Will the debate on Europe hurt the British economy?

28 Jan 2013

Last week the Office for National Statistics (ONS) released its figures concerning the state of the UK economy. Britain’s Gross Domestic Product (GDP), which is the market value of all goods and services produced within a country, shrank by 0.3% in the last three months of 2012 after a growth of 0.9% in the previous three months. Debates concerning Britain’s economic state and its place in Europe and the World have become the frontline of the political battleground. Our economy remains weak and it seems as though the direction in which our coalition government is taking us is not working at all, and hasn’t been for some time. 


The public and government discovered last week that unemployment is down by 37,000 to 2.49 million, more women are in work that ever before, and the FTSE-100 index shares are at their highest levels since mid-2008. Yet the administrators have been called in to deal with three high-street companies in the last three weeks, which could result in the loss of over 10,000 jobs. The car manufacturing industry and the military sector announced last week that they will be cutting thousands of jobs in the near future. It is feared that the announcement of a possible in-out referendum on Europe will affect British trade, and the public does not want to see Britain fall into a triple-dip recession, which is very likely due to the lack of consumer spending over the poor weather period.

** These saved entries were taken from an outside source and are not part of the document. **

(* ===== verification/GoCrypto.v ===== *)
(** * Go's [crypto/sha256], executable

    [truncateName] and [rulesSignature] call [sha256.Sum256]; it is modelled here
    on byte lists with 32-bit words as [N] below [2^32], so that generated names
    can be evaluated.  The published digests of the empty message, of [abc] and of
    a two-block message check the definition. *)

From Stdlib Require Import Ascii.
From S2P Require Import Prelude GoStrings.

Local Open Scope N_scope.

Definition w32 (n : N) : N := n mod 4294967296.
Definition rotr (k x : N) : N :=
  N.lor (N.shiftr x k) (w32 (N.shiftl x (32 - k))).
Definition not32 (x : N) : N := N.lxor x 4294967295.

Definition sha_ch (x y z : N) : N := N.lxor (N.land x y) (N.land (not32 x) z).
Definition sha_maj (x y z : N) : N :=
  N.lxor (N.land x y) (N.lxor (N.land x z) (N.land y z)).
Definition big_sigma0 (x : N) : N := N.lxor (rotr 2 x) (N.lxor (rotr 13 x) (rotr 22 x)).
Definition big_sigma1 (x : N) : N := N.lxor (rotr 6 x) (N.lxor (rotr 11 x) (rotr 25 x)).
Definition small_sigma0 (x : N) : N := N.lxor (rotr 7 x) (N.lxor (rotr 18 x) (N.shiftr x 3)).
Definition small_sigma1 (x : N) : N := N.lxor (rotr 17 x) (N.lxor (rotr 19 x) (N.shiftr x 10)).

(** The constants of the standard are the first 32 fractional bits of the cube and
    square roots of the first primes; they are computed from that description. *)
Fixpoint prime_list (fuel : nat) (n : N) (found : list N) : list N :=
  match fuel with
  | O => reverse found
  | S fuel =>
      if forallb (λ q, negb (n mod q =? 0)) found then prime_list fuel (n + 1) (n :: found)
      else prime_list fuel (n + 1) found
  end.

(** The primes below 312: there are 64 of them. *)
Definition sha_primes : list N := Eval vm_compute in prime_list 310 2 [].

(** Integer cube root, one bit at a time. *)
Fixpoint cbrt_go (bits : nat) (n r : N) : N :=
  match bits with
  | O => r
  | S bits =>
      let r' := r + N.shiftl 1 (N.of_nat bits) in
      cbrt_go bits n (if r' * r' * r' <=? n then r' else r)
  end.

Definition sha_k : list N :=
  Eval vm_compute in (λ q, w32 (cbrt_go 36 (N.shiftl q 96) 0)) <$> sha_primes.

Record sha_state := ShaState { ha : N; hb : N; hc : N; hd' : N; he : N; hf : N; hg : N; hh : N }.

Definition sha_root (q : N) : N := w32 (N.sqrt (N.shiftl q 64)).

Definition sha_init : sha_state :=
  Eval vm_compute in
  ShaState (sha_root 2) (sha_root 3) (sha_root 5) (sha_root 7)
           (sha_root 11) (sha_root 13) (sha_root 17) (sha_root 19).

(** Big-endian bytes of an [n]-byte word. *)
Fixpoint be_bytes (n : nat) (x : N) : list N :=
  match n with
  | O => []
  | S n => be_bytes n (x / 256) ++ [x mod 256]
  end.

Definition be_word (bs : list N) : N := foldl (λ acc b, acc * 256 + b) 0 bs.

(** The message schedule: [n] further words from the reversed window [rw]. *)
Fixpoint schedule (n : nat) (rw : list N) : list N :=
  match n with
  | O => reverse rw
  | S n =>
      let w := w32 (small_sigma1 (nth 1 rw 0) + nth 6 rw 0 + small_sigma0 (nth 14 rw 0) + nth 15 rw 0) in
      schedule n (w :: rw)
  end.

Definition sha_round (st : sha_state) (kw : N * N) : sha_state :=
  let '(ShaState a b c d e f g h) := st in
  let t1 := h + big_sigma1 e + sha_ch e f g + fst kw + snd kw in
  let t2 := big_sigma0 a + sha_maj a b c in
  ShaState (w32 (t1 + t2)) a b c (w32 (d + t1)) e f g.

Definition sha_add (s t : sha_state) : sha_state :=
  ShaState (w32 (ha s + ha t)) (w32 (hb s + hb t)) (w32 (hc s + hc t)) (w32 (hd' s + hd' t))
           (w32 (he s + he t)) (w32 (hf s + hf t)) (w32 (hg s + hg t)) (w32 (hh s + hh t)).

Fixpoint chunks (fuel n : nat) (l : list N) : list (list N) :=
  match fuel, l with
  | S fuel, _ :: _ => take n l :: chunks fuel n (drop n l)
  | _, _ => []
  end.

Definition sha_block (st : sha_state) (blk : list N) : sha_state :=
  let w := schedule 48 (reverse (be_word <$> chunks 16 4 blk)) in
  sha_add st (foldl sha_round st (zip sha_k w)).

Definition sha_pad (msg : list N) : list N :=
  let len := N.of_nat (length msg) in
  let zeros := N.to_nat ((119 - len mod 64) mod 64) in
  msg ++ [128] ++ replicate zeros 0 ++ be_bytes 8 (len * 8).

Definition sha_digest (s : sha_state) : list N :=
  mjoin (be_bytes 4 <$> [ha s; hb s; hc s; hd' s; he s; hf s; hg s; hh s]).

Definition Sum256 (msg : list N) : list N :=
  let p := sha_pad msg in
  sha_digest (foldl sha_block sha_init (chunks (length p) 64 p)).

(** [[]byte(s)] *)
Definition bytes_of (s : string) : list N := N_of_ascii <$> String.list_ascii_of_string s.

(** ** Lemmas *)

Example sha256_empty :
  EncodeToString (Sum256 []) = "e3b0c44298fc1c149afbf4c8996fb92427ae41e4649b934ca495991b7852b855".
Proof. vm_compute. reflexivity. Qed.

Example sha256_abc :
  EncodeToString (Sum256 (bytes_of "abc"))
  = "ba7816bf8f01cfea414140de5dae2223b00361a396177a9cb410ff61f20015ad".
Proof. vm_compute. reflexivity. Qed.

Example sha256_two_blocks :
  EncodeToString (Sum256 (bytes_of "abcdbcdecdefdefgefghfghighijhijkijkljklmklmnlmnomnopnopq"))
  = "248d6a61d20638b8e5c026930c3e6039a33ce45964ff2167f6ecedd419db06c1".
Proof. vm_compute. reflexivity. Qed.

Lemma be_bytes_length n x : length (be_bytes n x) = n.
Proof.
  revert x. induction n as [|n IH]; intros x; [done|].
  cbn [be_bytes]. rewrite length_app, IH. simpl. lia.
Qed.

Lemma be_bytes_range n x : Forall (λ b, b < 256) (be_bytes n x).
Proof.
  revert x. induction n as [|n IH]; intros x; cbn [be_bytes]; [constructor|].
  apply Forall_app. split; [apply IH|]. repeat constructor. by apply N.mod_lt.
Qed.

Lemma Sum256_length msg : length (Sum256 msg) = 32%nat.
Proof.
  unfold Sum256, sha_digest. cbn [fmap list_fmap mjoin list_join].
  by rewrite !length_app, !be_bytes_length.
Qed.

Lemma Sum256_range msg : Forall (λ b, b < 256) (Sum256 msg).
Proof.
  unfold Sum256, sha_digest. cbn [fmap list_fmap mjoin list_join].
  rewrite !Forall_app. split_and!; try apply be_bytes_range. constructor.
Qed.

IMF chief economist Olivier Blanchard advised last week that the Chancellor, George Osborne, must consider slowing down austerity measures, which is a message that has also been reiterated by London Mayor Boris Johnson and Top Goldman Sachs banker Jim O'Neill. However, Deputy Prime Minister Nick Clegg has insisted that the government is "absolutely not going to change course" on reducing the deficit and the depth of austerity measures. Yet, at the same time, Nick Clegg warns of deeper economic downturn if Britain leaves the European Union and that the coalition was wrong in cutting back capital spending when it came into office in 2010. It is difficult to understand what message the Deputy Prime Minister is asserting, which of course does not help the public’s or business investor’s confidence in the government. The Labour Party and Shadow Chancellor Ed Balls continue to reinforce its message that the government is ‘cutting too far and too fast’.

The Guardian newspaper also sees harsh economic implications if Britain does decide to leave the European Union (EU), writing:

“[leaving] will be a disaster at every level... Already, there is massive damage... partly because Germany now anticipates Britain leaving the EU.”

The repercussions of leaving the EU will hit many British industries; including the mass car industry, of which has already resulted in over 800 Honda job losses, the financial services, and agriculture. There is also alarm that tax avoidance and evasion will increase to staggeringly high levels due to foreign business strategy. 

The main problem is uncertainty. Will the Labour Party hold a referendum if they come to power in 2015? It would seem not, however nothing has been ruled out. If the Conservatives remain in power and are successful in securing new terms for Britain (we are unaware of what these are), are they sure that there will be no need to hold a referendum? And if they are not successful, will Prime Minister David Cameron campaign to leave or stay in the Union? Besides these questions, we are now aware of David Cameron’s views on the current status of Europe and his plans for the next two and a half years. However, there is now a strong uncertainty which may prevent companies, particularly from Europe, from investing in British industry and therefore hindering Britain’s economic prospects.